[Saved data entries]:
_____

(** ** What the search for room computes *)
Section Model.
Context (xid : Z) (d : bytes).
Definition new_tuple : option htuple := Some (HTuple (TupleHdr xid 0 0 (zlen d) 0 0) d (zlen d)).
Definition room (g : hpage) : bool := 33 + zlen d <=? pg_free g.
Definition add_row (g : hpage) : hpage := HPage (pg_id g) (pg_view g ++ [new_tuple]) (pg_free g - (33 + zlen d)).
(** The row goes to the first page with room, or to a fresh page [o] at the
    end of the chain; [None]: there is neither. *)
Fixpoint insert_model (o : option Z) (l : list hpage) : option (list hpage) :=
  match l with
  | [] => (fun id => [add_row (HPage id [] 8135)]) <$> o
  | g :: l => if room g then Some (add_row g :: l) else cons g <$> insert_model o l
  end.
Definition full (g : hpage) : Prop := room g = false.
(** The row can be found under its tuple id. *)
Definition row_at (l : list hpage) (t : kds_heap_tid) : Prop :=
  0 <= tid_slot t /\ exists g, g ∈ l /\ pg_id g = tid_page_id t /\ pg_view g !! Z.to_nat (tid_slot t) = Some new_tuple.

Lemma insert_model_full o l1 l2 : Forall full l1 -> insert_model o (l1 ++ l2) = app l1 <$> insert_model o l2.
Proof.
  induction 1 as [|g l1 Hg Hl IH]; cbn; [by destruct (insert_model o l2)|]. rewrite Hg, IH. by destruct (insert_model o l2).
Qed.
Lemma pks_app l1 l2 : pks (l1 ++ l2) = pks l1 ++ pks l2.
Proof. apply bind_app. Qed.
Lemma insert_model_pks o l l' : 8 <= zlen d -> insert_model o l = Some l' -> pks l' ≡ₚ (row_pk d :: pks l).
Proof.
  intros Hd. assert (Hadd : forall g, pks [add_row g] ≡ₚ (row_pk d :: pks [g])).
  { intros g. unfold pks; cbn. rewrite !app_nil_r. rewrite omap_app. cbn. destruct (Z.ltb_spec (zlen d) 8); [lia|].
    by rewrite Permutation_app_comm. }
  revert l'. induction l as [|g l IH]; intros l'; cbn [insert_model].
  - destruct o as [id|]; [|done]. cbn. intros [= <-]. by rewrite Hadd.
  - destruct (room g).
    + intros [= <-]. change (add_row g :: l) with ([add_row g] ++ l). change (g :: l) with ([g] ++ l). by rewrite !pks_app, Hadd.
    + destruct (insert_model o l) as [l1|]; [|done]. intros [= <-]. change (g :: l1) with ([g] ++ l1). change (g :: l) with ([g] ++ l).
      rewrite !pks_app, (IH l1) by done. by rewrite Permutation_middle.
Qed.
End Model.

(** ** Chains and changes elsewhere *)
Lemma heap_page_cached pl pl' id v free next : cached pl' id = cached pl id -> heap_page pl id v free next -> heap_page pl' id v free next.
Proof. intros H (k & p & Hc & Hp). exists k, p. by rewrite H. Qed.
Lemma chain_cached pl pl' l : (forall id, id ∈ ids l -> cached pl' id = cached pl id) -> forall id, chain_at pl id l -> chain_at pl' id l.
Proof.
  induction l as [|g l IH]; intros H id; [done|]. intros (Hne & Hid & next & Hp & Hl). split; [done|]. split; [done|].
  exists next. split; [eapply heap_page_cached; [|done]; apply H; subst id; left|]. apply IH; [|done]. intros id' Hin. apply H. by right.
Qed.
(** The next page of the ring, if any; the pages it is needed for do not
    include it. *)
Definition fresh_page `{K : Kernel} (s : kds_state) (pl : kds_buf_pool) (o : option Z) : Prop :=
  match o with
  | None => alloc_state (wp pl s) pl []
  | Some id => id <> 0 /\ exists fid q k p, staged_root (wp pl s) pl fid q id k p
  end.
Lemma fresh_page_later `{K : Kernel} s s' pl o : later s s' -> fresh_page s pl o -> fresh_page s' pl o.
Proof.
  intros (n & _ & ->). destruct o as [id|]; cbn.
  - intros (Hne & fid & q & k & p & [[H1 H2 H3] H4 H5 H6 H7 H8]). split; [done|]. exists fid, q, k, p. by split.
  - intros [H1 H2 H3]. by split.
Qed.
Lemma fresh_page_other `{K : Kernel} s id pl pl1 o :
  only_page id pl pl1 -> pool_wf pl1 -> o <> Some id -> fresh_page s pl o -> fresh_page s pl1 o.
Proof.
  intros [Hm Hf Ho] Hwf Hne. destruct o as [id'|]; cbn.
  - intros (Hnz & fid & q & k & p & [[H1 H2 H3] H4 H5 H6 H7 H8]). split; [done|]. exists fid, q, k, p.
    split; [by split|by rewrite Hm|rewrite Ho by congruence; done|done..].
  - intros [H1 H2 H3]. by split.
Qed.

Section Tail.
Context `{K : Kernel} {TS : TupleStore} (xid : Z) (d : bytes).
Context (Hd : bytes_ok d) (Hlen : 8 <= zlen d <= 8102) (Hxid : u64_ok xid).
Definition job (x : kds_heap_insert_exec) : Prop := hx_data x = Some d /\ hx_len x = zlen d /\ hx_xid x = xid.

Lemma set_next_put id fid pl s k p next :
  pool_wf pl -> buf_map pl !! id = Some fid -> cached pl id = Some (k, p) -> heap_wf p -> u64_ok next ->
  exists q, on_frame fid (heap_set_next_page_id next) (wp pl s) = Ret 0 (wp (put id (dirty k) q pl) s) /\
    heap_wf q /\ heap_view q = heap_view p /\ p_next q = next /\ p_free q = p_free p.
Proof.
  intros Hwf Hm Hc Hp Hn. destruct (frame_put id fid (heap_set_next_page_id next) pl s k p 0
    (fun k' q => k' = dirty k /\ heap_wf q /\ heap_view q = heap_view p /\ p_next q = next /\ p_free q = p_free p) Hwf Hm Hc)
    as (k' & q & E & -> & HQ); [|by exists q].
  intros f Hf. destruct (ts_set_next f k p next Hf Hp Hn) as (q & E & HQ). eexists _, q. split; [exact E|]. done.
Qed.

_____

[EXERCISE INSTRUCTIONS]: Write out, from the lines above, only those from the line with "Definition row_at (l" to the line with "rewrite !pks_app, Hadd.", exactly as given, including the first and the last.

[YOUR RESPONSE]:
Definition row_at (l : list hpage) (t : kds_heap_tid) : Prop :=
  0 <= tid_slot t /\ exists g, g ∈ l /\ pg_id g = tid_page_id t /\ pg_view g !! Z.to_nat (tid_slot t) = Some new_tuple.

Lemma insert_model_full o l1 l2 : Forall full l1 -> insert_model o (l1 ++ l2) = app l1 <$> insert_model o l2.
Proof.
  induction 1 as [|g l1 Hg Hl IH]; cbn; [by destruct (insert_model o l2)|]. rewrite Hg, IH. by destruct (insert_model o l2).
Qed.
Lemma pks_app l1 l2 : pks (l1 ++ l2) = pks l1 ++ pks l2.
Proof. apply bind_app. Qed.
Lemma insert_model_pks o l l' : 8 <= zlen d -> insert_model o l = Some l' -> pks l' ≡ₚ (row_pk d :: pks l).
Proof.
  intros Hd. assert (Hadd : forall g, pks [add_row g] ≡ₚ (row_pk d :: pks [g])).
  { intros g. unfold pks; cbn. rewrite !app_nil_r. rewrite omap_app. cbn. destruct (Z.ltb_spec (zlen d) 8); [lia|].
    by rewrite Permutation_app_comm. }
  revert l'. induction l as [|g l IH]; intros l'; cbn [insert_model].
  - destruct o as [id|]; [|done]. cbn. intros [= <-]. by rewrite Hadd.
  - destruct (room g).
    + intros [= <-]. change (add_row g :: l) with ([add_row g] ++ l). change (g :: l) with ([g] ++ l). by rewrite !pks_app, Hadd.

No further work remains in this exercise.